» To do: Which lines in the material below contain the word "sessions"? Copy each of them.

» Dataset excerpts:
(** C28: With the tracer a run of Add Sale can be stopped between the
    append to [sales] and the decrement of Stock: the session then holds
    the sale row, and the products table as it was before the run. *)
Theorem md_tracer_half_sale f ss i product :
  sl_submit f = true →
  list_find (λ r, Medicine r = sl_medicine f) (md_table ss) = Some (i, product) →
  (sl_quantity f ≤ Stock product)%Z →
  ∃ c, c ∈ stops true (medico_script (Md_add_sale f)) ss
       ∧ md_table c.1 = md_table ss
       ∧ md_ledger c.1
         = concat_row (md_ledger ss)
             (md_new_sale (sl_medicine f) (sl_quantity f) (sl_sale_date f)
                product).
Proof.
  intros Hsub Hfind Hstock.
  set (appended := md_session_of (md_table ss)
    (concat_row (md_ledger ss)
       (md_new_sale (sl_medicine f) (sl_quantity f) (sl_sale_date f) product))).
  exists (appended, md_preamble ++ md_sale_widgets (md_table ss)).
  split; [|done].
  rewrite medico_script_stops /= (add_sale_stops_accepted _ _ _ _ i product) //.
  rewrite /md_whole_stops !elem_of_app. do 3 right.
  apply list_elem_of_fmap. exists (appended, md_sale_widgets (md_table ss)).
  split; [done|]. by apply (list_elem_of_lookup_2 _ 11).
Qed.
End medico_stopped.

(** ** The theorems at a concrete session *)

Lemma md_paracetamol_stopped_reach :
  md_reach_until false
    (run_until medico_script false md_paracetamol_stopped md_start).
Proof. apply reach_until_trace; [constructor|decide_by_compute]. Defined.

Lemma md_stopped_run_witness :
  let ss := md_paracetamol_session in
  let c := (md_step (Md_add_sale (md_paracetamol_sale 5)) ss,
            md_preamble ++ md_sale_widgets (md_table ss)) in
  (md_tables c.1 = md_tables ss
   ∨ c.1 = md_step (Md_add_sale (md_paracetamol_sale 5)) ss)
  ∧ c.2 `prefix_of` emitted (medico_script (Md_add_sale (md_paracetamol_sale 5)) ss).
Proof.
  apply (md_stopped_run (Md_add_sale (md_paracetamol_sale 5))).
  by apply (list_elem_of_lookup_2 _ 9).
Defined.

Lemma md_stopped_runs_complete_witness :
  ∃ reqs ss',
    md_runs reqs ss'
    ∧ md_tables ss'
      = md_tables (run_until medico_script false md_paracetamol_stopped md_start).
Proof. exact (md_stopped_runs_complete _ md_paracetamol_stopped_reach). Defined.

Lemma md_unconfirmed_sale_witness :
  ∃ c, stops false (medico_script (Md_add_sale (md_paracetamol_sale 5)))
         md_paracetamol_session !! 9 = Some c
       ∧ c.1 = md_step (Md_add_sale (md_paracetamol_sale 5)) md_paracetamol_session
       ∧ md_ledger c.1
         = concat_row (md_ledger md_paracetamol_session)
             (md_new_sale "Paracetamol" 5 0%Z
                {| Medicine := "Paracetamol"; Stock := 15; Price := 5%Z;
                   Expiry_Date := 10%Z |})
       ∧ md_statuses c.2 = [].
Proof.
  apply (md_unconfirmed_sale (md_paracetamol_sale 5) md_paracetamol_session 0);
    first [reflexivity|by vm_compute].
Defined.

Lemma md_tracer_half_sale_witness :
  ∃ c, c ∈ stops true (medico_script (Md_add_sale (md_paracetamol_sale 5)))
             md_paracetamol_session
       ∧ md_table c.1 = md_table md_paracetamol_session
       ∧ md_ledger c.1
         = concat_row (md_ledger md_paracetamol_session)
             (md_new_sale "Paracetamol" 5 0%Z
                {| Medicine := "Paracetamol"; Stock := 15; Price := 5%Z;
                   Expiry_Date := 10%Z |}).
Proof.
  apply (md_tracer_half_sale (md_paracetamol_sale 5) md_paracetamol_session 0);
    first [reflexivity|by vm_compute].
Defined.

* * *

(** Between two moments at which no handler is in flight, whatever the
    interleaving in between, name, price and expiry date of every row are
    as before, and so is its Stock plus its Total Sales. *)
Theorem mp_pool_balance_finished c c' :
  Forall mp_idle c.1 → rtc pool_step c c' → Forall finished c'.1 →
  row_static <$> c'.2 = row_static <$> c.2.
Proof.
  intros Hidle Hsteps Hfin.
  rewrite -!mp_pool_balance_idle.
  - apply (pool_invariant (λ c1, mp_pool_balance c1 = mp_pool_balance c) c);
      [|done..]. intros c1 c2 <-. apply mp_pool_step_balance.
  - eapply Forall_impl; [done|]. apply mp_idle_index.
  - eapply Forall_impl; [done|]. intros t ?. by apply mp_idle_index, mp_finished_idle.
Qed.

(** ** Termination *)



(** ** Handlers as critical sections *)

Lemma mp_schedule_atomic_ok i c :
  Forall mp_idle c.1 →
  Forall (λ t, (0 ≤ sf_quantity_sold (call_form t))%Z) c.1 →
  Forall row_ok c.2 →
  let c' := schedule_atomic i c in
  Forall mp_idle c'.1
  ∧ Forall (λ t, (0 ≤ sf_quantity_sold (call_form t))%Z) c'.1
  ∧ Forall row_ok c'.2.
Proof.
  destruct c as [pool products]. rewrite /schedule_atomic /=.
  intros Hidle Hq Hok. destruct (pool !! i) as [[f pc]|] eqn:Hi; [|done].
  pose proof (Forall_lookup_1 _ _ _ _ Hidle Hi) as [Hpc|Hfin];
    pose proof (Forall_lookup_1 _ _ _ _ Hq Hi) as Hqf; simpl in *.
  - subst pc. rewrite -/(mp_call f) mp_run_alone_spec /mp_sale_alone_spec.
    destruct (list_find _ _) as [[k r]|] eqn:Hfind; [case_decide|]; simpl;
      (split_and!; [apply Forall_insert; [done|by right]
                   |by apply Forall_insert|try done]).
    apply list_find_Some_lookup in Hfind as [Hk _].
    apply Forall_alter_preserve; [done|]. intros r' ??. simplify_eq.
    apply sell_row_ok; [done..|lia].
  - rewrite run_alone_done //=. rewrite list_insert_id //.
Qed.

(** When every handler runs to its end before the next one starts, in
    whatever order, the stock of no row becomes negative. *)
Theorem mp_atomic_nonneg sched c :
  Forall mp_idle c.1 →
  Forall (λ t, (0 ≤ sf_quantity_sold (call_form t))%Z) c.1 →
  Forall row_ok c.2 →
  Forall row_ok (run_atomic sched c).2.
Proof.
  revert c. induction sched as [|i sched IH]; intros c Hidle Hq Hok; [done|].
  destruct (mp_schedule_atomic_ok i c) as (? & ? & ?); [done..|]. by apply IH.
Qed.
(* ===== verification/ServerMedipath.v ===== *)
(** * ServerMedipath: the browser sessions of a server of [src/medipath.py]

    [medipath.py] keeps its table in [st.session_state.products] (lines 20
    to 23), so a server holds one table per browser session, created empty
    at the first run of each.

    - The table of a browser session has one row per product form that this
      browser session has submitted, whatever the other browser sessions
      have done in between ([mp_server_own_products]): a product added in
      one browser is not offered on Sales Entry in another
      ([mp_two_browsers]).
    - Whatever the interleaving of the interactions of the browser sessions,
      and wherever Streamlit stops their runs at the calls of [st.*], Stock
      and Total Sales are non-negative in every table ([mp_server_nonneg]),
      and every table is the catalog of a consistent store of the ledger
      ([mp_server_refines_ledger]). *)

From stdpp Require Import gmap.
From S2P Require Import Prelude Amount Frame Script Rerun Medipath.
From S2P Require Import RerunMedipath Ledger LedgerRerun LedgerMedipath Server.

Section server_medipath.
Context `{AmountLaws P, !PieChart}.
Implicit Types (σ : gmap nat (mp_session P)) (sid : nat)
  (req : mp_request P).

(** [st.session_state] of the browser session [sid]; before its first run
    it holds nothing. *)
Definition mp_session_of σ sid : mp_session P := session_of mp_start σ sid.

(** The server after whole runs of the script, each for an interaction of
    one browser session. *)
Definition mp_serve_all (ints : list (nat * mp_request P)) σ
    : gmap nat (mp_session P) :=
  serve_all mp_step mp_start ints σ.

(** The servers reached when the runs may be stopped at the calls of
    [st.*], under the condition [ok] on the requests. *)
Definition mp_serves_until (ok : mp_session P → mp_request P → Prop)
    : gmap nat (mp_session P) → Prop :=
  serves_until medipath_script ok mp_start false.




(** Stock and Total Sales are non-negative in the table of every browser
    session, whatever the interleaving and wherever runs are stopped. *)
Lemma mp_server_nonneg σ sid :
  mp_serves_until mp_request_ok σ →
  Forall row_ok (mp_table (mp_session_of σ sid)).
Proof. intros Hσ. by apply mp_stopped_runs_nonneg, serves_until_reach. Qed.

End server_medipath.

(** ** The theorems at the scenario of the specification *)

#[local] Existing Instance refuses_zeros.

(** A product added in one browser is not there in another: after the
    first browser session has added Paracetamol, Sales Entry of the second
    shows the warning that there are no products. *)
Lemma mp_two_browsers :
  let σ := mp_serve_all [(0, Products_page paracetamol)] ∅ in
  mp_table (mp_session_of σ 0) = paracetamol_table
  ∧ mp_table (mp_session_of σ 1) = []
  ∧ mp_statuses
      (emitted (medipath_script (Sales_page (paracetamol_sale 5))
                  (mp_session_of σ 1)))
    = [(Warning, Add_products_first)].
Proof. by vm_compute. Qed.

--

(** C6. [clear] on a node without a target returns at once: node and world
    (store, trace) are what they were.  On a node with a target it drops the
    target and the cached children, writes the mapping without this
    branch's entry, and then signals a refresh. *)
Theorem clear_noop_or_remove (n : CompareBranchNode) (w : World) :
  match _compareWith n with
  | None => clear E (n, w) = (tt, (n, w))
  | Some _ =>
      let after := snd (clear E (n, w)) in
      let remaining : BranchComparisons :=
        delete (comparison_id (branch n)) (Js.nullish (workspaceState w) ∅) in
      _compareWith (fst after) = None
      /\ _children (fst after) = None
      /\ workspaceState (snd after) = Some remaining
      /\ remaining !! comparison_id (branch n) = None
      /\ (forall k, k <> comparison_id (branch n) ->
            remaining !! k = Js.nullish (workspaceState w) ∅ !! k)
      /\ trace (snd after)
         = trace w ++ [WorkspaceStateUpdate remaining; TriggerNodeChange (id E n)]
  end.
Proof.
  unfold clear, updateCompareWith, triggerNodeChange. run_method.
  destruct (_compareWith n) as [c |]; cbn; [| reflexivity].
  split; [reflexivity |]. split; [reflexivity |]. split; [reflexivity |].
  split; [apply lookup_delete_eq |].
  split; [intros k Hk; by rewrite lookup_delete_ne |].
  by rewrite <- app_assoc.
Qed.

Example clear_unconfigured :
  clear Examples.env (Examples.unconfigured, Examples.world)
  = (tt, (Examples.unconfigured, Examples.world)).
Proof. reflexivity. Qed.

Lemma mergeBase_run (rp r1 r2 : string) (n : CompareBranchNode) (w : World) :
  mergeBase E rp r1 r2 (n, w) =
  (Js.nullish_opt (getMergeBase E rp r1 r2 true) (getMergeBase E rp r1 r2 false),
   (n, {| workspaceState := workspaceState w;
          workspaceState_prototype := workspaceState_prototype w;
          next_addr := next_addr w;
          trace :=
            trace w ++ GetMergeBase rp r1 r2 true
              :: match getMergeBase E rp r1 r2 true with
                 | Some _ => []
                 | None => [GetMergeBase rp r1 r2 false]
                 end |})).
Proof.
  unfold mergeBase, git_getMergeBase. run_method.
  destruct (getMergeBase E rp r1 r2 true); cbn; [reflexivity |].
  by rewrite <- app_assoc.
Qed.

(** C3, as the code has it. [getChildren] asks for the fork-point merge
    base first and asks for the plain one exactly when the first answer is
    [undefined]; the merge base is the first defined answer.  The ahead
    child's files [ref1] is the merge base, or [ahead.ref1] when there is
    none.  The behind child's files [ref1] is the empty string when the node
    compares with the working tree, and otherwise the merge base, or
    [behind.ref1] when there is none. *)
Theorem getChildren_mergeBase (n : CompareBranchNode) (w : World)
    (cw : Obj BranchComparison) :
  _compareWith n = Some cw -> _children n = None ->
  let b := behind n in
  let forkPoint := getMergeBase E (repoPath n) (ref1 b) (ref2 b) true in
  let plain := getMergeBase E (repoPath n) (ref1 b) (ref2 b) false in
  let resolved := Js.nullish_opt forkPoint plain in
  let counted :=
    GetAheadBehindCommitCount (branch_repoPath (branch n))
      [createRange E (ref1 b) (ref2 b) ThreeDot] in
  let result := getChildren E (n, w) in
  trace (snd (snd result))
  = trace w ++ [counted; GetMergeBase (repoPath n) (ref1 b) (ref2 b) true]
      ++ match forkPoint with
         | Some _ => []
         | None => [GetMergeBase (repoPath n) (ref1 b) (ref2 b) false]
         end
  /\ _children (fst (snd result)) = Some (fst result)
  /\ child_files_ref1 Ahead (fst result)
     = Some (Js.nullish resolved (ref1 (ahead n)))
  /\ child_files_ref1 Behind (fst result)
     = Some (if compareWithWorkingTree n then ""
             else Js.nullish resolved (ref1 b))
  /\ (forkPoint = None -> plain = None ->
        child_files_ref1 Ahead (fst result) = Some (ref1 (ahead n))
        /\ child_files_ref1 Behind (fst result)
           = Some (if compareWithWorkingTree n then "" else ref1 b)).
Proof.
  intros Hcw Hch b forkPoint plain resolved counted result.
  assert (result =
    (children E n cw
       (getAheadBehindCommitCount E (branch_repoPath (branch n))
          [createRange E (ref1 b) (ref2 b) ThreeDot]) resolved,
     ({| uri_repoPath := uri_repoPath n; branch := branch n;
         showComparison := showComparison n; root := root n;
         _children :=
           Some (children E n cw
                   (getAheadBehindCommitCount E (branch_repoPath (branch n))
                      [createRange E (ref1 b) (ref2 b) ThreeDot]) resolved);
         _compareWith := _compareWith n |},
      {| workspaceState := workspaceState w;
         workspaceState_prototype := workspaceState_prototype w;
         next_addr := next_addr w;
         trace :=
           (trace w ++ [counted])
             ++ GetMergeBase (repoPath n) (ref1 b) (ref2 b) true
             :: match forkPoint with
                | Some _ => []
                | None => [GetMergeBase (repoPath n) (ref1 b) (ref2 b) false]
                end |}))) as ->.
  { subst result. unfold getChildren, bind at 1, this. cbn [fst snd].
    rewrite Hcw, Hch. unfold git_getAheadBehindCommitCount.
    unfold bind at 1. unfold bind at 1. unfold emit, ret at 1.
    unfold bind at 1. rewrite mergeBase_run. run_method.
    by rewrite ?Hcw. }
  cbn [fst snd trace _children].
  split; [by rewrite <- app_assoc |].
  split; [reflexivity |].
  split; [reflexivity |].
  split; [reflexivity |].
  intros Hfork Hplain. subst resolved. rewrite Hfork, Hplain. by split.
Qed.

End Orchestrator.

» Answer for the task:
(** * ServerMedipath: the browser sessions of a server of [src/medipath.py]
      browser session has submitted, whatever the other browser sessions
    - Whatever the interleaving of the interactions of the browser sessions,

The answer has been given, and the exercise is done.